__Exercise prompt__: Look through the data below for the line with "- apply store_ok_set; [done|]. eauto." and the line with "- pose proof (applyDelta_cases d s).", then output those two and all lines in between, exactly as written.

__Stored data entries__:
(** Every operation keeps the store, deletes one repository, or rewrites the
    state object of one repository. *)
Lemma exec_shape win32 o s :
  (exec o s).2 = s \/ (exists id, (exec o s).2 = map_delete s id) \/
  (exists id st', (exec o s).2 = map_set s id st' /\ transition win32 o id (map_get s id) st').
Proof.
  unfold exec. destruct o as [id ep|id|snap|snap|d|m].
  - pose proof (registerRepository_cases id ep s) as H.
    destruct (registerRepository id ep s) as [[[]|e] s']; cbn in *; [|by left].
    destruct H as (st & Hnone & _ & _ & -> & Hst & _). right; right. exists id, st.
    split; [done|]. split; [done|]. by rewrite Hnone.
  - right; left. by exists id.
  - pose proof (applySnapshot_cases snap s) as H.
    destruct (applySnapshot snap s) as [[out|e] s']; cbn in *; [|by left].
    destruct H as (st & Hst & He & Hg & -> & _). right; right. eexists _, _. split; [done|].
    rewrite Hst. split.
    + intros Hok Ho. eapply state_ok_snapshot; eauto.
    + intros ? [= <-] _. cbn. destruct (st_generation st); cbn; auto.
  - pose proof (replaceSnapshot_cases snap s) as H.
    destruct (replaceSnapshot snap s) as [[out|e] s']; cbn in *; [|by left].
    destruct H as (st & Hst & Hg & -> & _). right; right. eexists _, _. split; [done|].
    rewrite Hst. split.
    + intros Hok Ho. eapply state_ok_snapshot; eauto.
    + intros ? [= <-] He. cbn in *. destruct (st_generation st); cbn; auto.
  - pose proof (applyDelta_cases d s) as H.
    destruct (applyDelta d s) as [[out|e] s']; cbn in *; [|by left].
    destruct H as (st & i & sum & Hst & _ & Hi & Hg & Hsum & -> & _). right; right.
    eexists _, _. split; [done|]. rewrite Hst. split.
    + intros Hok Ho. apply applySummaryDelta_ok in Hsum as [? _]. eapply state_ok_delta; eauto.
    + intros ? [= <-] _. cbn. apply initialized_spec in Hi as [-> _]. cbn. lia.
  - pose proof (markStale_cases m s) as H.
    destruct (markStale m s) as [[out|e] s']; cbn in *; [|by left].
    destruct H as (st & i & Hst & _ & Hi & -> & _). right; right. eexists _, _. split; [done|].
    rewrite Hst. split.
    + intros Hok Ho. eapply state_ok_stale; eauto.
    + intros ? [= <-] _. apply generation_le_refl.
Qed.

Lemma exec_preserves win32 o s : op_ok win32 o -> store_ok s -> store_ok (exec o s).2.
Proof.
  intros Ho Hs. pose proof Hs as [Hwf Hall].
  destruct (exec_shape win32 o s) as [->|[[id ->]|(id & st' & -> & [Hok _])]]; [done| |].
  - split; [by apply map_wf_delete|]. intros id' st'. rewrite map_get_delete.
    case_bool_decide; naive_solver.
  - apply store_ok_set; [done|]. eauto.
Qed.

(** A step of the store: any operation on inputs the wire clients accept,
    whether it returns or throws. *)
Definition store_step (win32 : bool) (s s' : store) : Prop :=
  exists o, op_ok win32 o /\ s' = (exec o s).2.

Lemma exec_generation o s id st st' :
  map_get s id = Some st -> map_get (exec o s).2 id = Some st' -> st_epoch st' = st_epoch st ->
  generation_le (st_generation st) (st_generation st').
Proof.
  intros Hst Hst' He.
  destruct (exec_shape false o s) as [Heq|[[id' Heq]|(id' & st0 & Heq & [_ Hle])]]; rewrite Heq in Hst'.
  - replace st' with st by congruence. apply generation_le_refl.
  - rewrite map_get_delete in Hst'. case_bool_decide; [done|].
    replace st' with st by congruence. apply generation_le_refl.
  - rewrite map_get_set in Hst'. case_bool_decide; simplify_eq; [by apply Hle|apply generation_le_refl].
Qed.

(** A throw leaves the store alone. *)
Lemma exec_throw_same o s e s' : exec o s = (Some e, s') -> s' = s.
Proof.
  unfold exec. destruct o as [id ep|id|snap|snap|d|m]; intros H.
  - pose proof (registerRepository_cases id ep s). by destruct (registerRepository id ep s) as [[[]|?] ?]; simplify_eq.
  - done.
  - pose proof (applySnapshot_cases snap s). by destruct (applySnapshot snap s) as [[?|?] ?]; simplify_eq.
  - pose proof (replaceSnapshot_cases snap s). by destruct (replaceSnapshot snap s) as [[?|?] ?]; simplify_eq.
  - pose proof (applyDelta_cases d s). by destruct (applyDelta d s) as [[?|?] ?]; simplify_eq.
  - pose proof (markStale_cases m s). by destruct (markStale m s) as [[?|?] ?]; simplify_eq.
Qed.

(** ** Properties *)

(** Exception safety. An operation of the status store that throws leaves
    every repository's stored status exactly as it was. *)
Theorem exec_throw_keeps_store o s e s' : exec o s = (Some e, s') -> s' = s.
Proof. apply exec_throw_same. Qed.

(** Invariant. Whatever sequence of operations runs on a fresh store (with
    snapshots and deltas the wire clients accept), every registered repository
    is stored under its own id, its entry maps are keyed by entry path without
    duplicates, and it is either untouched since registration or fully
    initialized with a non-negative safe generation and summary. *)
Theorem reachable_store_ok win32 s : rtc (store_step win32) [] s -> store_ok s.
Proof.
  intros H. assert (store_ok []) as H0 by (split; [apply map_wf_nil|done]).
  revert H0. induction H as [|s1 s2 s3 (o & Ho & ->) _ IH]; [done|].
  intros Hs. apply IH. by eapply exec_preserves.
Qed.

(** Generations never go back. While a repository stays registered in the
    same epoch, no operation lowers the generation of its stored status. *)
Theorem generation_monotone win32 s s' id st st' :
  store_step win32 s s' -> map_get s id = Some st -> map_get s' id = Some st' ->
  st_epoch st' = st_epoch st -> generation_le (st_generation st) (st_generation st').
Proof. intros (o & _ & ->). apply exec_generation. Qed.

(** The abstract effect of one side of a delta on a map from paths to entries. *)
Definition side_spec (upsert : list StatusEntry) (remove : list string)
    (old : string -> option StatusEntry) (p : string) : option StatusEntry :=
  match List.find (fun e => bool_decide (entry_path e = p)) upsert with
  | Some e => Some e
  | None => if bool_decide (p ∈ remove) then None else old p
  end.

(** A delta does what it says. When [applyDelta] returns for a delta the
    wire client accepts, each upserted path holds the upserted entry, each
    removed path is gone, every other path and every other repository is
    untouched, the returned snapshot is what [getSnapshot] now reports, and it
    carries the delta's generation, strictly above the previous one. *)
Theorem applyDelta_spec win32 d s snap s' :
  delta_ok win32 d -> applyDelta d s = (Ok snap, s') ->
  let id := delta_repositoryId d in
  (forall p, getLocalEntry s' id p = side_spec (delta_upsert d) (delta_remove d) (getLocalEntry s id) p) /\
  (forall p, getRemoteEntry s' id p = side_spec (delta_remoteUpsert d) (delta_remoteRemove d) (getRemoteEntry s id) p) /\
  (forall id', id' <> id -> map_get s' id' = map_get s id') /\
  getSnapshot s' id = Some snap /\
  snapshot_generation snap = delta_generation d /\
  (exists old, getSnapshot s id = Some old /\ (snapshot_generation old < delta_generation d)%Z).
Proof.
  intros Hd H id. pose proof (applyDelta_cases d s) as Hc. rewrite H in Hc.
  destruct Hc as (st & i & sum & Hst & He & Hi & Hg & Hsum & -> & ->).
  destruct (delta_sides_ok _ _ Hd) as [(Hu & _)%side_ok_iff (Hru & _)%side_ok_iff].
  unfold getLocalEntry, getRemoteEntry, getSnapshot, side_spec. subst id.
  rewrite map_get_set_eq, Hst. cbn [mbind option_bind]. split_and!.
  - intros p. by apply applyEntries_get.
  - intros p. by apply applyEntries_get.
  - intros id' Hne. by apply map_get_set_ne.
  - unfold delta_state. by rewrite (initialized_delta _ _ _ _ _ _ Hi).
  - done.
  - rewrite Hi. by eexists.
Qed.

__Written answer__:
  - apply store_ok_set; [done|]. eauto.
Qed.

(** A step of the store: any operation on inputs the wire clients accept,
    whether it returns or throws. *)
Definition store_step (win32 : bool) (s s' : store) : Prop :=
  exists o, op_ok win32 o /\ s' = (exec o s).2.

Lemma exec_generation o s id st st' :
  map_get s id = Some st -> map_get (exec o s).2 id = Some st' -> st_epoch st' = st_epoch st ->
  generation_le (st_generation st) (st_generation st').
Proof.
  intros Hst Hst' He.
  destruct (exec_shape false o s) as [Heq|[[id' Heq]|(id' & st0 & Heq & [_ Hle])]]; rewrite Heq in Hst'.
  - replace st' with st by congruence. apply generation_le_refl.
  - rewrite map_get_delete in Hst'. case_bool_decide; [done|].
    replace st' with st by congruence. apply generation_le_refl.
  - rewrite map_get_set in Hst'. case_bool_decide; simplify_eq; [by apply Hle|apply generation_le_refl].
Qed.

(** A throw leaves the store alone. *)
Lemma exec_throw_same o s e s' : exec o s = (Some e, s') -> s' = s.
Proof.
  unfold exec. destruct o as [id ep|id|snap|snap|d|m]; intros H.
  - pose proof (registerRepository_cases id ep s). by destruct (registerRepository id ep s) as [[[]|?] ?]; simplify_eq.
  - done.
  - pose proof (applySnapshot_cases snap s). by destruct (applySnapshot snap s) as [[?|?] ?]; simplify_eq.
  - pose proof (replaceSnapshot_cases snap s). by destruct (replaceSnapshot snap s) as [[?|?] ?]; simplify_eq.
  - pose proof (applyDelta_cases d s). by destruct (applyDelta d s) as [[?|?] ?]; simplify_eq.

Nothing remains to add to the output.